- Record excerpts:
╭──
Lemma object_items_shorter (a : nat) (s r : text) (kvs : list (text * json)) :
  object_items scan1 a s = Scanned (kvs, r) -> (List.length r < List.length s)%nat.
Proof.
  revert s kvs r. induction a as [|a IH]; intros s kvs r; [discriminate|].
  cbn [object_items].
  destruct (scanstring s) as [[key r0]|] eqn:E0; [|discriminate].
  apply scanstring_shorter in E0. pose proof (skip_ws_length r0).
  destruct (skip_ws r0) as [|c r1] eqn:E1; [discriminate|].
  cbn [List.length] in *.
  destruct (c =? 58); [|discriminate].
  pose proof (skip_ws_length r1).
  destruct (scan1 (skip_ws r1)) as [[v r2]| |] eqn:E; try discriminate.
  apply scan_shorter in E. pose proof (skip_ws_length r2).
  destruct (skip_ws r2) as [|c2 r3] eqn:E2; [discriminate|].
  cbn [List.length] in *.
  destruct (c2 =? 125); [intros [= <- <-]; lia|].
  destruct (c2 =? 44); [|discriminate].
  pose proof (skip_ws_length r3).
  destruct (skip_ws r3) as [|q r4] eqn:E3; [discriminate|].
  cbn [List.length] in *.
  destruct (q =? 34); [|discriminate].
  destruct (object_items scan1 a r4) as [[kvs' r5]| |] eqn:E4; try discriminate.
  intros [= <- <-]. apply IH in E4. lia.
Qed.

Lemma object_items_agree (a b : nat) (s : text) :
  (List.length s <= k)%nat ->
  (List.length s < a)%nat -> (List.length s < b)%nat ->
  object_items scan1 a s = object_items scan2 b s.
Proof.
  revert b s. induction a as [|a IH]; intros b s Hk Ha Hb; [lia|].
  destruct b as [|b]; [lia|]. cbn [object_items].
  destruct (scanstring s) as [[key r0]|] eqn:E0; [|reflexivity].
  apply scanstring_shorter in E0. pose proof (skip_ws_length r0).
  destruct (skip_ws r0) as [|c r1] eqn:E1; [reflexivity|].
  cbn [List.length] in *.
  destruct (c =? 58); [|reflexivity].
  pose proof (skip_ws_length r1).
  rewrite <- scan_agree by lia.
  destruct (scan1 (skip_ws r1)) as [[v r2]| |] eqn:E; try reflexivity.
  apply scan_shorter in E. pose proof (skip_ws_length r2).
  destruct (skip_ws r2) as [|c2 r3] eqn:E2; [reflexivity|].
  cbn [List.length] in *.
  destruct (c2 =? 125); [reflexivity|].
  destruct (c2 =? 44); [|reflexivity].
  pose proof (skip_ws_length r3).
  destruct (skip_ws r3) as [|q r4] eqn:E3; [reflexivity|].
  cbn [List.length] in *.
  destruct (q =? 34); [|reflexivity].
  rewrite (IH b r4) by lia. reflexivity.
Qed.

End ItemsBounds.

Lemma scan_once_shorter (n d : nat) (s : text) (v : json) (r : text) :
  scan_once n d s = Scanned (v, r) -> (List.length r < List.length s)%nat.
Proof.
  revert d s v r. induction n as [|n IH]; intros d s v r; [discriminate|].
  destruct s as [|c t]; [discriminate|]. cbn [scan_once].
  destruct (c =? 34).
  { destruct (scanstring t) as [[str rest]|] eqn:E; [|discriminate].
    intros [= <- <-]. apply scanstring_shorter in E. cbn. lia. }
  destruct (c =? 123).
  { destruct d as [|d]; [discriminate|].
    pose proof (skip_ws_length t).
    destruct (skip_ws t) as [|c' r'] eqn:E; [discriminate|].
    cbn [List.length] in *.
    destruct (c' =? 125); [intros [= <- <-]; lia|].
    destruct (c' =? 34); [|discriminate].
    destruct (object_items (scan_once n d) n r') as [[pairs rest]| |] eqn:E';
      try discriminate.
    intros [= <- <-]. apply (object_items_shorter _ (IH d)) in E'. lia. }
  destruct (c =? 91).
  { destruct d as [|d]; [discriminate|].
    pose proof (skip_ws_length t).
    destruct (skip_ws t) as [|c' r'] eqn:E; [discriminate|].
    destruct (c' =? 93); [intros [= <- <-]; cbn [List.length] in *; lia|].
    destruct (array_items (scan_once n d) n (c' :: r')) as [[vs rest]| |] eqn:E';
      try discriminate.
    intros [= <- <-]. apply (array_items_shorter _ (IH d)) in E'.
    cbn [List.length] in *. lia. }
  repeat match goal with
  | |- match strip_prefix ?p ?x with _ => _ end = _ -> _ =>
      let E := fresh "E" in
      destruct (strip_prefix p x) as [rest|] eqn:E;
      [intros [= <- <-]; apply strip_prefix_length in E;
       revert E; cbn [List.length]; intros E;
       match type of E with
       | _ = (List.length ?q + _)%nat =>
           let l := eval vm_compute in (List.length q) in
           change (List.length q) with l in E
       end; lia|]
  | |- match match_number ?x with _ => _ end = _ -> _ =>
      let E := fresh "E" in
      destruct (match_number x) as [[v' r']|] eqn:E;
      [intros [= <- <-]; now apply match_number_shorter in E|]
  end.
  discriminate.
Qed.

(** [scan_once] does not depend on its bound, once above the length. *)
Lemma scan_once_bound (k n m d : nat) (s : text) :
  (List.length s <= k)%nat ->
  (List.length s < n)%nat -> (List.length s < m)%nat ->
  scan_once n d s = scan_once m d s.
Proof.
  revert n m d s. induction k as [|k IH]; intros n m d s Hk Hn Hm;
    (destruct n as [|n]; [lia|]); (destruct m as [|m]; [lia|]);
    (destruct s as [|c t]; [reflexivity|]); cbn [List.length] in *; [lia|].
  cbn [scan_once].
  destruct (c =? 34); [reflexivity|].
  destruct (c =? 123).
  { destruct d as [|d]; [reflexivity|].
    pose proof (skip_ws_length t).
    destruct (skip_ws t) as [|c' r'] eqn:E; [reflexivity|].
    cbn [List.length] in *.
    destruct (c' =? 125); [reflexivity|].
    destruct (c' =? 34); [|reflexivity].
    rewrite (object_items_agree (scan_once n d) (scan_once m d) (List.length t))
      with (b := m); [reflexivity | | | lia | lia | lia].
    - intros t0 Ht0. apply IH; lia.
    - apply scan_once_shorter. }
  destruct (c =? 91).
  { destruct d as [|d]; [reflexivity|].
    pose proof (skip_ws_length t).
    destruct (skip_ws t) as [|c' r'] eqn:E; [reflexivity|].
    destruct (c' =? 93); [reflexivity|].
    rewrite (array_items_agree (scan_once n d) (scan_once m d) (List.length t))
      with (b := m); [reflexivity | | | | | ]; cbn [List.length] in *; try lia.
    - intros t0 Ht0. apply IH; lia.
    - apply scan_once_shorter. }
  reflexivity.
Qed.

(** [json.loads] with any larger bound reads the same value. *)
Theorem json_loads_bound (s : text) (n : nat) :
  (List.length s < n)%nat ->
  json_loads s
  = match scan_once n loads_depth (skip_ws s) with
    | Scanned (v, r) => match skip_ws r with [] => Scanned v | _ :: _ => NoJSON end
    | NoJSON => NoJSON
    | TooDeep => TooDeep
    end.
Proof.
  intros Hn. unfold json_loads. pose proof (skip_ws_length s).
  rewrite (scan_once_bound (List.length s) (S (List.length s)) n); [reflexivity | lia..].
Qed.

(** ** The two halves of the line codec *)

Lemma dumped_fits (v : json) :
  (depth v <= dumps_depth)%nat -> dumped v = Some (json_dumps v).
Proof.
  intros H. unfold dumped. apply Nat.leb_le in H. now rewrite H.
Qed.

Lemma dumped_deep (v : json) :
  (dumps_depth < depth v)%nat -> dumped v = None.
Proof.
  intros H. unfold dumped. apply Nat.leb_gt in H. now rewrite H.
Qed.

Lemma dumped_some (v : json) (s : text) :
  dumped v = Some s -> s = json_dumps v /\ (depth v <= dumps_depth)%nat.
Proof.
  unfold dumped. destruct (Nat.leb_spec (depth v) dumps_depth); [|discriminate].
  intros [= <-]. auto.
Qed.

(** An envelope whose elements are strings is within the limit. *)
Lemma dumped_heartbeat :
  dumped (JArr [JStr (u "heartbeat")])
  = Some (json_dumps (JArr [JStr (u "heartbeat")])).
Proof.
  apply dumped_fits. pose proof dumps_depth_min.
  change (depth (JArr [JStr (u "heartbeat")])) with 1%nat. lia.
Qed.

Lemma dumped_result_string (s : text) :
  dumped (JArr [JStr (u "result"); JStr s])
  = Some (json_dumps (JArr [JStr (u "result"); JStr s])).
Proof.
  apply dumped_fits. pose proof dumps_depth_min.
  change (depth (JArr [JStr (u "result"); JStr s])) with 1%nat. lia.
Qed.

Lemma depth_result (v : json) :
  depth (JArr [JStr (u "result"); v]) = S (depth v).
Proof. cbn [depth map list_max fold_right]. now rewrite Nat.max_0_r. Qed.

Lemma send_ipc_message_cases (m : json) (st : state) :
  _send_ipc_message m st
  = match dumped m with
    | None => Raise RuntimeError st
    | Some s => if to_lock st then Hangs else Return tt (sent s st)
    end.
Proof.
  unfold _send_ipc_message, py_json_dumps, bind.
  destruct (dumped m) as [s|]; [|reflexivity]. cbn [ret].
  unfold acquire_to, sent. destruct (to_lock st) eqn:Hl; reflexivity.
Qed.

Lemma send_ipc_message_spec (msg_obj : json) (st : state) :
  to_lock st = false ->
  (depth msg_obj <= dumps_depth)%nat ->
  _send_ipc_message msg_obj st = Return tt (sent (json_dumps msg_obj) st).
Proof.
  intros H Hd. now rewrite send_ipc_message_cases, dumped_fits, H.
Qed.

Lemma receive_ipc_message_spec (st : state) :
  from_lock st = false ->
  _receive_ipc_message st =
  match json_loads (str_rstrip (next_line st)) with
  | NoJSON => Raise ValueError (after_line st)
  | TooDeep => Raise RuntimeError (after_line st)
  | Scanned v =>
      match envelope_of v with
      | Some env => Return env (after_line st)
      | None => Raise (decode_failure v) (after_line st)
      end
  end.
Proof.
  intros H. unfold _receive_ipc_message, bind, acquire_from, readline,
    py_json_loads, str_rstrip, next_line, after_line. rewrite H.
  cbn [from_lock to_lock fh_from_manager fh_to_manager].
  destruct (split_line (fh_from_manager st)) as [line rest].
  cbn [release_from from_lock to_lock fh_from_manager fh_to_manager fst snd].
  destruct (json_loads (rstrip_with str_isspace line)) as [v| |];
    [|reflexivity|reflexivity].
  destruct v as [ |b|z|f|s|l|items]; try reflexivity.
  - destruct s as [|c s]; [reflexivity|].
    destruct (unicode_isspace c) eqn:E;
      cbn -[unicode_isspace]; rewrite ?E; cbn -[unicode_isspace]; rewrite ?E;
      reflexivity.
  - destruct l as [|x l]; [reflexivity|].
    destruct x as [ |b|z|f|k|l'|items]; try reflexivity.
    cbn -[unicode_strip blank]. rewrite unicode_strip_nil.
    destruct (blank k); reflexivity.
  - destruct items as [|kv items]; reflexivity.
Qed.

(** ** The receive loop *)

Lemma after_line_from_lock (st : state) :
  from_lock (after_line st) = from_lock st.
Proof. reflexivity. Qed.

Lemma receive_return_inv (st st' : state) (env : json * json) :
  from_lock st = false ->
  _receive_ipc_message st = Return env st' ->
  st' = after_line st /\ fh_from_manager st <> [].
Proof.
  intros Hl H. rewrite receive_ipc_message_spec in H by assumption.
  split.
  - destruct (json_loads (str_rstrip (next_line st))) as [v| |];
      try discriminate.
    destruct (envelope_of v); congruence.
  - intros He. unfold next_line in H. rewrite He in H.
    unfold json_loads in H. cbn in H. discriminate.
Qed.

Lemma after_line_shorter (st : state) :
  fh_from_manager st <> [] ->
  (List.length (fh_from_manager (after_line st))
   < List.length (fh_from_manager st))%nat.
Proof. intros H. now apply split_line_length. Qed.

(** Any bound above the length of the unread text gives the same result:
    every pass of the loop reads at least one character or raises. *)
Lemma receive_loop_fuel (n m : nat) (st : state) :
  from_lock st = false ->
  (List.length (fh_from_manager st) < n)%nat ->
  (List.length (fh_from_manager st) < m)%nat ->
  receive_loop n st = receive_loop m st.
Proof.
  revert m st. induction n as [|n IH]; intros m st Hl Hn Hm; [lia|].
  destruct m as [|m]; [lia|]. cbn [receive_loop]. unfold bind.
  destruct (_receive_ipc_message st) as [[keyword data] st'|e st'|] eqn:E;
    try reflexivity.
  destruct (py_eq_str keyword (u "message")); [reflexivity|].
  destruct (receive_return_inv _ _ _ Hl E) as [-> Hne].
  pose proof (after_line_shorter st Hne).
  apply IH; [now rewrite after_line_from_lock | lia | lia].
Qed.

Lemma receive_loop_never_hangs (n : nat) (st : state) :
  from_lock st = false ->
  (List.length (fh_from_manager st) < n)%nat ->
  receive_loop n st <> Hangs.
Proof.
  revert st. induction n as [|n IH]; intros st Hl Hn; [lia|].
  cbn [receive_loop]. unfold bind.
  destruct (_receive_ipc_message st) as [[keyword data] st'|e st'|] eqn:E.
  - destruct (receive_return_inv _ _ _ Hl E) as [-> Hne].
    destruct (py_eq_str keyword (u "message")).
    + destruct data; cbn; try discriminate;
        match goal with |- context [py_assert ?b] => destruct b end;
        discriminate.
    + pose proof (after_line_shorter st Hne).
      apply IH; [now rewrite after_line_from_lock | lia].
  - discriminate.
  - rewrite receive_ipc_message_spec in E by assumption.
    destruct (json_loads (str_rstrip (next_line st))) as [v| |];
      try discriminate.
    destruct (envelope_of v); discriminate.
Qed.

(** With the inbound lock free [receive_message] comes back: it returns
    or it raises. *)
Lemma receive_message_comes_back (decode : option text) (st : state) :
  from_lock st = false -> receive_message decode st <> Hangs.
Proof.
  intros Hl. unfold receive_message, bind.
  assert (Htail : forall (b : bool) data st',
            match py_getitem data 0 st' with
            | Return a st'' =>
                (if b then py_json_loads a else ret a) st''
            | Raise e st'' => Raise e st''
            | Hangs => Hangs
            end <> Hangs).
  { intros b data st'.
    destruct data as [ | | | |s|l|d]; cbn; try discriminate.
    - destruct s; cbn; [discriminate|].
      destruct b; cbn; [|discriminate].
      destruct (json_loads _); discriminate.
    - destruct l as [|x l]; cbn; [discriminate|].
      destruct b; cbn; [|discriminate].
      destruct x; cbn; try discriminate.
      destruct (json_loads _); discriminate. }
  pose proof (receive_loop_never_hangs (S (List.length (fh_from_manager st))) st Hl
                (Nat.lt_succ_diag_r _)) as Hloop.
  destruct decode as [d|]; [destruct (text_eqb d (u "json"))|]; cbn [ret raise];
    try discriminate;
    (destruct (receive_loop (S (List.length (fh_from_manager st))) st)
       as [data st'|e st'|]; [|discriminate | congruence]).
  - apply (Htail true).
  - apply (Htail false).
Qed.

Lemma known_selector_cases (sel : option text) :
  known_selector sel ->
  match sel with
  | Some d => text_eqb d (u "json") = true
  | None => True
  end.
Proof. intros [-> | ->]; [exact I | reflexivity]. Qed.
╰──
- Instructions for the task:
Go through the listing and copy each line that includes the string "congruence".

- Result:
    destruct (envelope_of v); congruence.
       as [data st'|e st'|]; [|discriminate | congruence]).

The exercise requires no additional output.